-- Your objective --
When you reach the line in the data below that contains "(commit a) Q d.", please start repeating lines exactly, and stop after the line that contains "Proof. intros H n a", repeating nothing else.

-- Given information --
* * * * * * * * *

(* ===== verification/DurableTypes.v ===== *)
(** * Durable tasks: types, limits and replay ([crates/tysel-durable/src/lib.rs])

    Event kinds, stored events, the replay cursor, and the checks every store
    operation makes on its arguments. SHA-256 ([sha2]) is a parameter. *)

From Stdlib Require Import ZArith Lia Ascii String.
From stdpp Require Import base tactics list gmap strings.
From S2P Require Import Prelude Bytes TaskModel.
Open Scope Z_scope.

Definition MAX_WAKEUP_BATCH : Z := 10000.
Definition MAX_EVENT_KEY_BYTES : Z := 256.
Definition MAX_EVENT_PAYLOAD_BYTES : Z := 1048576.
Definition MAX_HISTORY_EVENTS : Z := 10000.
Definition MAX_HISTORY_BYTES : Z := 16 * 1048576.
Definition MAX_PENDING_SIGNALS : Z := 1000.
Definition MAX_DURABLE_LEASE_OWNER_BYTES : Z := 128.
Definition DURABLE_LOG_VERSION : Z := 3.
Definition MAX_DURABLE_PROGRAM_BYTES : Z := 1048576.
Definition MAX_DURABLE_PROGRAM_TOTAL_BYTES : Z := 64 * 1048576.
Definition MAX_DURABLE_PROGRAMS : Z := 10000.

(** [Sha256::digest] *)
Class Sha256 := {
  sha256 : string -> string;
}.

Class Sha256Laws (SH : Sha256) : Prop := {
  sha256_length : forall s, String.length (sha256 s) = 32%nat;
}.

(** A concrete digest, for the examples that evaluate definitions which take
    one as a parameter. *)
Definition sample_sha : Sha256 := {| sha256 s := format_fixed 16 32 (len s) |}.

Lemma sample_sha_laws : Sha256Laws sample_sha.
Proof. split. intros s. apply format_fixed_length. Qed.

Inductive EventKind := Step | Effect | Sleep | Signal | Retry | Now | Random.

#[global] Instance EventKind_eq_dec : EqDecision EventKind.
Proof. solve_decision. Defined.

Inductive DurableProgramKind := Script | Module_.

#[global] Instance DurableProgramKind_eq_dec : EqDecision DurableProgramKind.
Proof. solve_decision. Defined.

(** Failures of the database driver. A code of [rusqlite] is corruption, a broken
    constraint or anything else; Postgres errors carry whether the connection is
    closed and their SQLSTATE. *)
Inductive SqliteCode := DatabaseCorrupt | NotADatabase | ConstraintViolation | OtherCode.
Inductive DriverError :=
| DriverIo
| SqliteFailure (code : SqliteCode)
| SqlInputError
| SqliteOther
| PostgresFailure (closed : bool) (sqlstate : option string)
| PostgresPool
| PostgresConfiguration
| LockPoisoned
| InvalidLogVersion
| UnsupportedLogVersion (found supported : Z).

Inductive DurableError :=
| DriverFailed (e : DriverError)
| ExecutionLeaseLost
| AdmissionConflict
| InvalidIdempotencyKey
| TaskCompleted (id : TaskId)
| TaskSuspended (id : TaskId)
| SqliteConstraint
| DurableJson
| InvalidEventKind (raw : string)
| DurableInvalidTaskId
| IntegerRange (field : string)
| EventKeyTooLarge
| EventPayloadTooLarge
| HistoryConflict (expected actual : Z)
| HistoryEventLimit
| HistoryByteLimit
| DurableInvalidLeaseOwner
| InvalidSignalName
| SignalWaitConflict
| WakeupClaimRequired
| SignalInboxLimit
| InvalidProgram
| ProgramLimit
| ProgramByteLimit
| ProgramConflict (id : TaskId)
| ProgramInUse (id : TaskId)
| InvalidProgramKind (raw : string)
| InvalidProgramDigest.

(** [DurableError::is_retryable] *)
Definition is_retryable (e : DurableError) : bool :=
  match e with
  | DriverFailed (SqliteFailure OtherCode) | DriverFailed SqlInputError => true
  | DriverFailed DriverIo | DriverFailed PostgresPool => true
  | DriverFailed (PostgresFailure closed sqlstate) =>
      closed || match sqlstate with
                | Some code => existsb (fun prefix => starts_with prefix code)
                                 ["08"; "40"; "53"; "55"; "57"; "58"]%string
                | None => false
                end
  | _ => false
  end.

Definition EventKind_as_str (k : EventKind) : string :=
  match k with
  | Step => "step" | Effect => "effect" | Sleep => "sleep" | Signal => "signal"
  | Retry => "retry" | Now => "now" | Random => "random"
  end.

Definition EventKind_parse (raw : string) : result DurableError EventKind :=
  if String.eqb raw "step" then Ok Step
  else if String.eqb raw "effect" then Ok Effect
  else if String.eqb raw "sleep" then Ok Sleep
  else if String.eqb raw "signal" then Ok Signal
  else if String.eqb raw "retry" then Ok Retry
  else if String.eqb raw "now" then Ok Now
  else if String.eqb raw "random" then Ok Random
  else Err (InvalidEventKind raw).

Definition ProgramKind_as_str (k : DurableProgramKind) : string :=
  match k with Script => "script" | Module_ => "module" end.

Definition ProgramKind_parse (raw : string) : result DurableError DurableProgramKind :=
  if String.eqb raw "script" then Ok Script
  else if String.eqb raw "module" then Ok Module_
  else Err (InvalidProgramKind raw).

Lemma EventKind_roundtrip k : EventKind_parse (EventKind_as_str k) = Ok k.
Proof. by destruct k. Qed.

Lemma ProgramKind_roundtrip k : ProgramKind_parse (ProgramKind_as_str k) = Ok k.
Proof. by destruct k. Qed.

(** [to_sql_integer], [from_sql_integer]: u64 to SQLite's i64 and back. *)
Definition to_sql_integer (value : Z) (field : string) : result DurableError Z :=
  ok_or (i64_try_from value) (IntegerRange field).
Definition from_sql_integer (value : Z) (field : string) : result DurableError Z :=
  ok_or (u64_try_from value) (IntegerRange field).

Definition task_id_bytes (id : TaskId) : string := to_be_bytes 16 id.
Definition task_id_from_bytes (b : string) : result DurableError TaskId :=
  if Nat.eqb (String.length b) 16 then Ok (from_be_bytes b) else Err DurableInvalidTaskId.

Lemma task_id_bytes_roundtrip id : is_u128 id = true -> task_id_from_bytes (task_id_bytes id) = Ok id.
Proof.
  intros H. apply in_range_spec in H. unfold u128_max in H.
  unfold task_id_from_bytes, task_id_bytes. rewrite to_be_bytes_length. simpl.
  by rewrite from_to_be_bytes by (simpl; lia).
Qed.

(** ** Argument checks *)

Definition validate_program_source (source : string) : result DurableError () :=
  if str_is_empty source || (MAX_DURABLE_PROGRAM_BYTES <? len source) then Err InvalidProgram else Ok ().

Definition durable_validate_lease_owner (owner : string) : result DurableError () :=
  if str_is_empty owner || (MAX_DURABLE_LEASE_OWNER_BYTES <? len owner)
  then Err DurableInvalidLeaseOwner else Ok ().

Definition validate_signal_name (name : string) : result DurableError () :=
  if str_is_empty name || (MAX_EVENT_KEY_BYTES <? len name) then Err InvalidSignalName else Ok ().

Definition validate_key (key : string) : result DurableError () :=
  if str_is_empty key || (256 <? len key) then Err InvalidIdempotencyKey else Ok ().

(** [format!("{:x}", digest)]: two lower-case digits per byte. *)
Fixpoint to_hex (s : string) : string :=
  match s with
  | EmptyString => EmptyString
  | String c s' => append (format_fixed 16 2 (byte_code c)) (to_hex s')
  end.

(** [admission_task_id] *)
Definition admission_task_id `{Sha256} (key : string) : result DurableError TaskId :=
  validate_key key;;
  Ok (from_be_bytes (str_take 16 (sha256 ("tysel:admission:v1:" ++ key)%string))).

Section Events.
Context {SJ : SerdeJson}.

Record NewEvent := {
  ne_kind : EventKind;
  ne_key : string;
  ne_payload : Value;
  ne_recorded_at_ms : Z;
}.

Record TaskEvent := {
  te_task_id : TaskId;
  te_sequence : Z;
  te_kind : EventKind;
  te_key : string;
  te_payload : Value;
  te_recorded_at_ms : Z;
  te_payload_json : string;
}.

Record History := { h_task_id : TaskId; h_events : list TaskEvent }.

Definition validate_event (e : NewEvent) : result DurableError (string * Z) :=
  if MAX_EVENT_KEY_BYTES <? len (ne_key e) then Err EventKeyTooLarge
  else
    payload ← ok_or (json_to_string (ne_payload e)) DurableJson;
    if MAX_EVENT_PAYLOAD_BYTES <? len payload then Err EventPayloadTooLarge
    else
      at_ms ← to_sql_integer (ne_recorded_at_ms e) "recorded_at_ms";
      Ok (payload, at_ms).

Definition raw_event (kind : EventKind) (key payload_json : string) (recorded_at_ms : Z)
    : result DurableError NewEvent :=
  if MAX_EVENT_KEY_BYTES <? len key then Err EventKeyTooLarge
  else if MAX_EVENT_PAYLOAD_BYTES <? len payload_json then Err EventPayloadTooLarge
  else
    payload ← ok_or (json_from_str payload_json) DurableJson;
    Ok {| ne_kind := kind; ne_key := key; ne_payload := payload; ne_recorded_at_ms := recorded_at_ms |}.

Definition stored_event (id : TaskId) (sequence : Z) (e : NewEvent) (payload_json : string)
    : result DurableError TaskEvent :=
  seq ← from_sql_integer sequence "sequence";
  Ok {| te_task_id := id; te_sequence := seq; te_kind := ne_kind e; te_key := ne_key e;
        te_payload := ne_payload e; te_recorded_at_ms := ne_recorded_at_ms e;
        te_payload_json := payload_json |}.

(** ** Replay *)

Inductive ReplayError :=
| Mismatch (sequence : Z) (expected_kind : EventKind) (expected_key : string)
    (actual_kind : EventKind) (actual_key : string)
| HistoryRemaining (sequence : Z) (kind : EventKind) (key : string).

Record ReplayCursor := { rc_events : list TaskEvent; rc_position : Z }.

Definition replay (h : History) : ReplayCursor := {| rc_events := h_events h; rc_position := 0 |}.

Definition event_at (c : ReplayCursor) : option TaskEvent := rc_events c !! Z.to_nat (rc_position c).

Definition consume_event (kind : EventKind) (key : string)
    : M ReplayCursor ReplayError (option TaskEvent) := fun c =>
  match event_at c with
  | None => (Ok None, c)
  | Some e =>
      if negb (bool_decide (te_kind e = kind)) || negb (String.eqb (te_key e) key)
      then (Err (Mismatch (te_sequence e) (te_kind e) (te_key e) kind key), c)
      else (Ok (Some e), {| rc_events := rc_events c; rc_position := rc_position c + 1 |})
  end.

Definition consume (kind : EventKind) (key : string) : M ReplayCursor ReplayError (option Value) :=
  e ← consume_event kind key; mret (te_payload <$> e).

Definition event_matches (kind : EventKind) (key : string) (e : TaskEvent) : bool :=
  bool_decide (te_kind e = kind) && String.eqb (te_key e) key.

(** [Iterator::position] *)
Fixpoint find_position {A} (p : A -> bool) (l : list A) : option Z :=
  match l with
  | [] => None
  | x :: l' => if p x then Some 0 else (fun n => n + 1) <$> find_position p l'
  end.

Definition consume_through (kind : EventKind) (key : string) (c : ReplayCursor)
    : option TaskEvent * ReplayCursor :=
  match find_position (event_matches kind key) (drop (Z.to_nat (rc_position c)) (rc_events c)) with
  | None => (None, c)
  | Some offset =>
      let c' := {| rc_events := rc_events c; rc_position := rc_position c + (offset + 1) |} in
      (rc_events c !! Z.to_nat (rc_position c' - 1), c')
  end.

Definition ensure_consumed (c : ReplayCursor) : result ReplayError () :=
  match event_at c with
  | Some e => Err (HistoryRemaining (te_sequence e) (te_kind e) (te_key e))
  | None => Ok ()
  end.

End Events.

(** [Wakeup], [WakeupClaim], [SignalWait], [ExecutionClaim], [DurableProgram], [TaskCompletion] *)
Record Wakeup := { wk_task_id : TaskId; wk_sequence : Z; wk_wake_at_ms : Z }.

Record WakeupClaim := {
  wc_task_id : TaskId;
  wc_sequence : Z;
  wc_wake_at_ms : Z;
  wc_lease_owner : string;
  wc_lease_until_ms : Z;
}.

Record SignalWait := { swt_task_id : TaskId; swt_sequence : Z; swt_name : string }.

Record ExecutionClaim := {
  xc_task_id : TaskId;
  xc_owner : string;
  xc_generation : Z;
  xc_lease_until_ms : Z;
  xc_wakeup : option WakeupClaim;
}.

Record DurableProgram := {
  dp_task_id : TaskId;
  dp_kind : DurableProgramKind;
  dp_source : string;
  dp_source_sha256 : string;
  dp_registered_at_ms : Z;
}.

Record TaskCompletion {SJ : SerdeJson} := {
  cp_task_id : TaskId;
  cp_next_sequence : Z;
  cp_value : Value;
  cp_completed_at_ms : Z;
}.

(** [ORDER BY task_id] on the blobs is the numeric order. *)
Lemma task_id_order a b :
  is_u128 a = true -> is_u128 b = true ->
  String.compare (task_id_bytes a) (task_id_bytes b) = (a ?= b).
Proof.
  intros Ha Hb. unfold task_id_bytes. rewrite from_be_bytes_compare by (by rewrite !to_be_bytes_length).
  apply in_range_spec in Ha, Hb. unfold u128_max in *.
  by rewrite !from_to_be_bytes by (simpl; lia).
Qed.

* * * * * * * * *

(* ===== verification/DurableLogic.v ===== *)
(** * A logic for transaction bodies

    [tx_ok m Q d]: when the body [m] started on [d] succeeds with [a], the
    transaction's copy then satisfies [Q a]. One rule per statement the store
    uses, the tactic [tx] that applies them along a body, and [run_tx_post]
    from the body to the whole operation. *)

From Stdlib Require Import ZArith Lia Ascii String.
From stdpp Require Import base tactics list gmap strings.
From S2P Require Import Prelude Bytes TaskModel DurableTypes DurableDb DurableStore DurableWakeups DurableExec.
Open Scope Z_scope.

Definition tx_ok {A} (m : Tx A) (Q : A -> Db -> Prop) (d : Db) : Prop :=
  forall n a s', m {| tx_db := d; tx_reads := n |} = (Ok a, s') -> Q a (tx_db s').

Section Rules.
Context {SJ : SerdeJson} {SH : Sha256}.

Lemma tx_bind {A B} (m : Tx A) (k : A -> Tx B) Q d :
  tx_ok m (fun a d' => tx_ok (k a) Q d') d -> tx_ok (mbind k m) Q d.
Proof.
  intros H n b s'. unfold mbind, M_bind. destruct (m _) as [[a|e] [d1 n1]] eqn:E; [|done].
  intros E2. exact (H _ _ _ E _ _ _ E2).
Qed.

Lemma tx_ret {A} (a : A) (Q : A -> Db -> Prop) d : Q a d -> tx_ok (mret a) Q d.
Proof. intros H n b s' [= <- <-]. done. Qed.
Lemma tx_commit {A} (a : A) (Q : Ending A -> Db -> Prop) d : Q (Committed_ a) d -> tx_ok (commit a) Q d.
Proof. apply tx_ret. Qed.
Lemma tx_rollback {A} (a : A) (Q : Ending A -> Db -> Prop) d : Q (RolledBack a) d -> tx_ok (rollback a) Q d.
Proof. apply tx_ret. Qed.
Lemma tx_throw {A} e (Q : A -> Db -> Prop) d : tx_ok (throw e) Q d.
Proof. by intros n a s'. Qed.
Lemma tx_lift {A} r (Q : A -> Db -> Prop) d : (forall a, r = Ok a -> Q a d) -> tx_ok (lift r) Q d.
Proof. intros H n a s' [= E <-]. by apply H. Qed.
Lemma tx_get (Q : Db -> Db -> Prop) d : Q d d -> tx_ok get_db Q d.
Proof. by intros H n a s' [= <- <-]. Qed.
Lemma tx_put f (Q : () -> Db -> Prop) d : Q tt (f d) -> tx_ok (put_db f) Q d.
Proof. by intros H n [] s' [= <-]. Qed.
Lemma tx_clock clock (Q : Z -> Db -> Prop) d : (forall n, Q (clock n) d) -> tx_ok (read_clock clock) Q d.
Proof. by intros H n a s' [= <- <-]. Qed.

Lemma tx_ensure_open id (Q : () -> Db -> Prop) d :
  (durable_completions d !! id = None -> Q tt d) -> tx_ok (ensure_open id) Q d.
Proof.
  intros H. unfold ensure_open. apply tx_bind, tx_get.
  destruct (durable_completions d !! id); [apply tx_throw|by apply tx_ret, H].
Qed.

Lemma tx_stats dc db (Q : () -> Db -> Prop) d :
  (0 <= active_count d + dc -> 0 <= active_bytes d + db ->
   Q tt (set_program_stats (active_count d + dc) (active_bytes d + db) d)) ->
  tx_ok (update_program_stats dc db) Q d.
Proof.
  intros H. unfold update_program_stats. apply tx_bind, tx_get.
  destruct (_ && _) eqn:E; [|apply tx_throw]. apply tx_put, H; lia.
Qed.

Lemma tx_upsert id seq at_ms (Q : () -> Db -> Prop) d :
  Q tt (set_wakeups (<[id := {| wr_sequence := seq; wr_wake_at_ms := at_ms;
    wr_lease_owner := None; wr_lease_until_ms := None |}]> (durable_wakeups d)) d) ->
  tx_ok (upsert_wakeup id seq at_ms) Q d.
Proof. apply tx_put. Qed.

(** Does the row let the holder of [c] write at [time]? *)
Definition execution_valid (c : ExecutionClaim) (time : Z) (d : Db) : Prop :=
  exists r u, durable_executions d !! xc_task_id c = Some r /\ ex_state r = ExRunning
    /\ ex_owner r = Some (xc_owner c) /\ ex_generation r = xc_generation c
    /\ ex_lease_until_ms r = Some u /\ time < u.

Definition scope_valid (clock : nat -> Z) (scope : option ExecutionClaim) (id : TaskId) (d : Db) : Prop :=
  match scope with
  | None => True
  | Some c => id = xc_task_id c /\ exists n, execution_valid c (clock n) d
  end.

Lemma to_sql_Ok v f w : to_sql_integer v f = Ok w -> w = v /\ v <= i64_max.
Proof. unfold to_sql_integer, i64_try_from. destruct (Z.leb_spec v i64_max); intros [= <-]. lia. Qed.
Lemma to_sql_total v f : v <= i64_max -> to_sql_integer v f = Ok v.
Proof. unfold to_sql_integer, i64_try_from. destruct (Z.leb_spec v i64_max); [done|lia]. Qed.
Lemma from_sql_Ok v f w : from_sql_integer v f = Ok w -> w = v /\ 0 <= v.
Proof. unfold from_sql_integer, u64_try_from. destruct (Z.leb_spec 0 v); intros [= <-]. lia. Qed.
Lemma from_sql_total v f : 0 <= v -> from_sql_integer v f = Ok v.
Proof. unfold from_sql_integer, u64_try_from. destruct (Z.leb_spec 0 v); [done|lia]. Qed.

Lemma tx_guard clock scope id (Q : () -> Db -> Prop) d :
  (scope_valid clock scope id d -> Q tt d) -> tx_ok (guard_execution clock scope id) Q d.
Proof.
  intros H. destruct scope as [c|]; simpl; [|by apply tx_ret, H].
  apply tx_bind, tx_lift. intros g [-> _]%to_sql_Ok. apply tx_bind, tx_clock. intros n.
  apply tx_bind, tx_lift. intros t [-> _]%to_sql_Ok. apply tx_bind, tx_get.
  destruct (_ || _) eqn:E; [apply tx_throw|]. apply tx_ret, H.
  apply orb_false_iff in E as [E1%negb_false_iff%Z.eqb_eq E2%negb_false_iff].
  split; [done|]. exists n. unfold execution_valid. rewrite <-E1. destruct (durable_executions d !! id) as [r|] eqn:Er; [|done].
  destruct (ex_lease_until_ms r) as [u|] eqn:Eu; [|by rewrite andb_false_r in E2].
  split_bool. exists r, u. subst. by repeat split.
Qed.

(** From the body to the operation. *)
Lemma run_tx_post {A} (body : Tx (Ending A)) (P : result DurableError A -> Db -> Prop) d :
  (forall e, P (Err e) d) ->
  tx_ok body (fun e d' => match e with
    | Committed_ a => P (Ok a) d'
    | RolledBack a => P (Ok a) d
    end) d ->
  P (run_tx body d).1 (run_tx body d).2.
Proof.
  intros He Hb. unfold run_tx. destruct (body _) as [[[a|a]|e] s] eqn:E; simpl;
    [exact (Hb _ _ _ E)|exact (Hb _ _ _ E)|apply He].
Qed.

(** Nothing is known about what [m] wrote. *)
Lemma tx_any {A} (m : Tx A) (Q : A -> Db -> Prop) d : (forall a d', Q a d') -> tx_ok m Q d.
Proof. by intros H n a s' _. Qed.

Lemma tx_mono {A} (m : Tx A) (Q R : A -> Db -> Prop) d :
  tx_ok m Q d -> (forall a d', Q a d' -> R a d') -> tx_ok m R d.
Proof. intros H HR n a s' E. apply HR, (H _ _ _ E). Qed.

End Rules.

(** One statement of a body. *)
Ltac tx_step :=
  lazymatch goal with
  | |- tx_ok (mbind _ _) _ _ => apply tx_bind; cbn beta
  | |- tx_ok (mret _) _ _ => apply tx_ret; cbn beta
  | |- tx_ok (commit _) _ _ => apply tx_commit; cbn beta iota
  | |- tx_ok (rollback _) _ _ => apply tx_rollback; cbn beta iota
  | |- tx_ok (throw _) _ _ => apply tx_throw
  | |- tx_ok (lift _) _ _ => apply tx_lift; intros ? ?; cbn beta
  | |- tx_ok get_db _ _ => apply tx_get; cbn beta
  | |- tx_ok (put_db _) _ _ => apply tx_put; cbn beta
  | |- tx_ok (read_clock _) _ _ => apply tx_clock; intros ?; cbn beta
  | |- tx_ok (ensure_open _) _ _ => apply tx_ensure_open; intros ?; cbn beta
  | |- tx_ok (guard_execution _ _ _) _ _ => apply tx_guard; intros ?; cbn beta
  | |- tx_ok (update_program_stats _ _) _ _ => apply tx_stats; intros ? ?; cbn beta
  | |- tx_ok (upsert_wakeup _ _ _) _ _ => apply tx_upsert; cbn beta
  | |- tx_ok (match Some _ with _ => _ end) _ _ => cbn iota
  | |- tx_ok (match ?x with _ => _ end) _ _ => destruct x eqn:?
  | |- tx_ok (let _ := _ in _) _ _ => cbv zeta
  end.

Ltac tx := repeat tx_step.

* * * * * * * * *

-- Exercise result --
Lemma tx_commit {A} (a : A) (Q : Ending A -> Db -> Prop) d : Q (Committed_ a) d -> tx_ok (commit a) Q d.
Proof. apply tx_ret. Qed.
Lemma tx_rollback {A} (a : A) (Q : Ending A -> Db -> Prop) d : Q (RolledBack a) d -> tx_ok (rollback a) Q d.
Proof. apply tx_ret. Qed.
Lemma tx_throw {A} e (Q : A -> Db -> Prop) d : tx_ok (throw e) Q d.
Proof. by intros n a s'. Qed.
Lemma tx_lift {A} r (Q : A -> Db -> Prop) d : (forall a, r = Ok a -> Q a d) -> tx_ok (lift r) Q d.
Proof. intros H n a s' [= E <-]. by apply H. Qed.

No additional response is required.